British DJ (born 1972)

Michael "Vic" Galloway (born 4 August 1972) is a Scottish radio and television presenter, writer and DJ. He hosts a self-titled show on BBC Radio Scotland every Monday from 8 pm to 10 pm and previously broadcast the BBC Introducing Scotland show. He had presented BBC Scotland's T in the Park television coverage every summer.

==BBC Radio==
Galloway started out hosting BBC Radio 1's Introducing Show from Scotland. On 2 November 2010, it was announced that Galloway would be leaving the show, to be replaced by Ally McCrae.

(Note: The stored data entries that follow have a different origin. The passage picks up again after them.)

(* ===== verification/ThreadsSafe.v ===== *)
(** * The life of the threads

    The events of a process are the calls of the application that create and end a thread,
    the signals, and the steps of the threads.  In every history of events, the context of a
    core that is marked as running is allocated, so that a signal can be handled; what a
    thread gives back is given back once.  Some histories show flaws: a creator that waits
    for ever, a master that is dead, a context that is used after it was freed. *)

From S2P Require Import Prelude Queues AddrPool Mtcp Lists Sockets Core Api Stack Widths Config Threads.

(** ** Events *)

Inductive pevent :=
| ECreate (cpu : Z) (e : create_env)
| EThread (cpu : Z) (ctx_ok : bool) (al : init_allocs) (pools : gmap Z addr_pool) (id : Z)
    (arpm : list arp_queue_entry) (attached : bool)
| ECreated (cpu : Z)
| EWork (cpu : Z) (m : mtcp_manager)
| ESignal (sig core now later : Z)
| ERegister (signum : Z) (handler sys : option Z)
| EDestroy (cpu : Z)
| EStop (cpu : Z)
| EFree (cpu : Z).

(** Every socket that the configuration provides is there. *)
Definition sockets_there (n : Z) (m : mtcp_manager) : Prop := forall i, 0 <= i < n -> is_Some (smap m !! i).

Section Life.
Context `{Platform} (su : setup).

(** What the thread and the application do to the manager of a core. *)
Definition work (cpu : Z) (m : mtcp_manager) : MP unit :=
  p ← get;
  g ← unwrap NullPointer (g_mtcp p !! cpu);
  modify (fun p => p <| g_mtcp ::= <[cpu := (g.1, m)]> |>).

Definition run_pevent (e : pevent) : MP unit :=
  match e with
  | ECreate cpu e => create_begin su cpu e;; mret tt
  | EThread cpu ok al pools id arpm att => thread_start su cpu ok al pools id arpm att;; mret tt
  | ECreated cpu => create_end cpu
  | EWork cpu m => work cpu m
  | ESignal sig core now later => HandleSignal su sig core now later;; mret tt
  | ERegister signum h sys => mtcp_register_signal signum h sys;; mret tt
  | EDestroy cpu => mtcp_destroy_context cpu
  | EStop cpu => free_begin su cpu
  | EFree cpu => free_end cpu
  end.

(** When an event can happen.  The application does not create a context for a core while
    it still holds one for it. *)
Definition penabled (e : pevent) (p : process) : Prop :=
  match e with
  | ECreate cpu _ => 0 <= cpu /\ cpu ∉ handles p
  | EThread cpu _ _ _ _ _ _ => threads p !! cpu = Some Started
  | ECreated cpu => cpu ∈ creating p /\ exists n, g_init_sem p !! cpu = Some n /\ 0 < n
  | EWork cpu m => threads p !! cpu = Some Looping /\ sockets_there (max_concurrency (su_config su)) m
  | ESignal _ core _ _ => 0 <= core < MAX_CPUS
  | ERegister _ _ _ => True
  | EDestroy cpu => cpu ∈ handles p
  | EStop cpu => threads p !! cpu = Some Looping /\
      exists a m c, g_mtcp p !! cpu = Some (a, m) /\ contexts p !! a = Some c /\ loop_goes_on c m = false
  | EFree cpu => threads p !! cpu = Some Freeing
  end.

Inductive pstep (p p' : process) : Prop :=
| pstep_event (e : pevent) : penabled e p -> run_pevent e p = Ok tt p' -> pstep p p'.

(** ** The invariant *)

(** The context of core [i] is allocated, and the manager points to it. *)
Definition has_context (p : process) (i a : Z) (c : thread_ctx) : Prop :=
  g_pctx p !! i = Some a /\ contexts p !! a = Some c /\ tc_cpu c = i /\
  exists m, g_mtcp p !! i = Some (a, m) /\ sockets_there (max_concurrency (su_config su)) m.

Definition has_logger (p : process) (i : Z) : Prop := exists l, g_logctx p !! i = Some l /\ l ∈ loggers p.

(** The creator has not returned and no one can have asked the thread to stop. *)
Definition unknown (p : process) (i : Z) (c : thread_ctx) : Prop :=
  i ∈ creating p /\ i ∉ running p /\ i ∉ handles p /\ g_init_sem p !! i = Some 1 /\ done c = false /\ exit c = false.

Definition core_ok (p : process) (i : Z) : Prop :=
  match threads p !! i with
  | None => i ∉ creating p /\ i ∉ running p /\ i ∉ handles p /\ g_pctx p !! i = None
  | Some Started => i ∈ creating p /\ i ∉ running p /\ i ∉ handles p /\ g_pctx p !! i = None /\
      g_init_sem p !! i = Some 0 /\ has_logger p i
  | Some Looping => exists a c, has_context p i a c /\ has_logger p i /\
      (unknown p i c \/ (i ∉ creating p /\ i ∈ running p))
  | Some Freeing => exists a c, has_context p i a c /\ has_logger p i /\ i ∉ creating p /\ i ∉ running p
  | Some Ended => i ∉ creating p /\ i ∉ running p /\ g_pctx p !! i = None /\
      exists a m, g_mtcp p !! i = Some (a, m) /\ contexts p !! a = None
  | Some Failed => i ∈ creating p /\ i ∉ running p /\ i ∉ handles p /\
      exists a c, has_context p i a c /\ g_init_sem p !! i = Some 0 /\ has_logger p i
  end.

Record threads_inv (p : process) : Prop := {
  ti_cores : forall i, core_ok p i;
  ti_range : forall i, i ∈ running p \/ i ∈ creating p -> 0 <= i < su_num_cores su;
  ti_contexts : forall a c, contexts p !! a = Some c -> a < fresh_addr p;
  ti_managers : forall i a m, g_mtcp p !! i = Some (a, m) -> a < fresh_addr p;
  ti_loggers : forall i l, g_logctx p !! i = Some l -> l < fresh_addr p;
  ti_own_logger : forall i j l, g_logctx p !! i = Some l -> g_logctx p !! j = Some l -> i = j;
  ti_owner : forall i a m c, g_mtcp p !! i = Some (a, m) -> contexts p !! a = Some c -> tc_cpu c = i
}.

Lemma zero_inv : threads_inv zero_process.
Proof using.
  split; cbn; try (intros *; by rewrite lookup_empty).
  - intros i. unfold core_ok. cbn. rewrite !lookup_empty. split_and!; try apply not_elem_of_empty. done.
  - intros i [Hi|Hi]; by apply not_elem_of_empty in Hi.
Qed.

(** What [core_ok] looks at. *)
Definition same_core (p p' : process) (i : Z) : Prop :=
  threads p' !! i = threads p !! i /\ (i ∈ creating p' <-> i ∈ creating p) /\
  (i ∈ running p' <-> i ∈ running p) /\ (i ∈ handles p' <-> i ∈ handles p) /\
  g_pctx p' !! i = g_pctx p !! i /\ g_mtcp p' !! i = g_mtcp p !! i /\ g_init_sem p' !! i = g_init_sem p !! i /\
  (forall a m, g_mtcp p !! i = Some (a, m) -> contexts p' !! a = contexts p !! a) /\
  g_logctx p' !! i = g_logctx p !! i /\ (forall l, g_logctx p !! i = Some l -> l ∈ loggers p' <-> l ∈ loggers p).

Lemma same_core_context p p' i a c : same_core p p' i -> has_context p i a c -> has_context p' i a c.
Proof using.
  intros (_ & _ & _ & _ & Ep & Em & _ & Ex & _) (H1 & H2 & H3 & m & H4 & H5). unfold has_context.
  rewrite Ep, Em, (Ex a m H4). eauto 10.
Qed.

Lemma same_core_logger p p' i : same_core p p' i -> has_logger p i -> has_logger p' i.
Proof using. intros (_ & _ & _ & _ & _ & _ & _ & _ & El & Ell) (l & H1 & H2). exists l. rewrite El. split; [done|by apply Ell]. Qed.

In addition to his long-running regular show on BBC Radio, Galloway has presented various radio shows, including Mouthing Off and The Big Scottish Adventure, as well as various documentary series including Indie-pendent Scotland, The Banned History of Rock'n'Roll, Meet the Neighbours and School for Genius. He has broadcast live shows from the T in the Park, South by South West, Indian Summer, Live 8 and Connect festivals for the BBC. He has also presented the BBC Radio 1 Rock Show and covered for Marc Riley on BBC Radio 6 Music.

==BBC TV==
Galloway has presented five years of BBC One and Two's T in the Park coverage, The Music Show on BBC 2, BBC 4's Caledonia Dreaming, and Channel 4's Transmission.

==Media career==
As a freelance journalist, Galloway does regular work for newspapers, magazines and websites. He has also written for The List and contributed articles such as "Why more DJs must be like Peel" to the Sunday Herald. He is often invited to host and MC events, such as 'Burnsong', 'Ballads of The Book' and 'The Scottish Style Awards' in recent years. He also DJs in clubs and universities across the UK and abroad. In 2009–2010 he compered the 'Waverley Stage' as part of Edinburgh's legendary Hogmanay Street Party Celebrations. Galloway also writes a weekly column for the website Dear Scotland which features a listing of every Scottish band touring outside the UK that week.

==Personal life==
Galloway grew up in Kingsbarns and Haddington and achieved three A-levels, two Highers and eight GCSEs. A member of the National Youth Theatre, he played in the bands Miraclehead, Huckleberry and The Deaf Mutes and has also written for fanzines, worked as lighting director and co-ordinator at The Venue in Edinburgh, helped set up the independent Copper Records, and worked as press and radio promoter for Human Condition Records in Edinburgh. He's served as specialist advisor for the Scottish Arts Council as well as writing, performing and producing music of his own, most recently with Check Masses.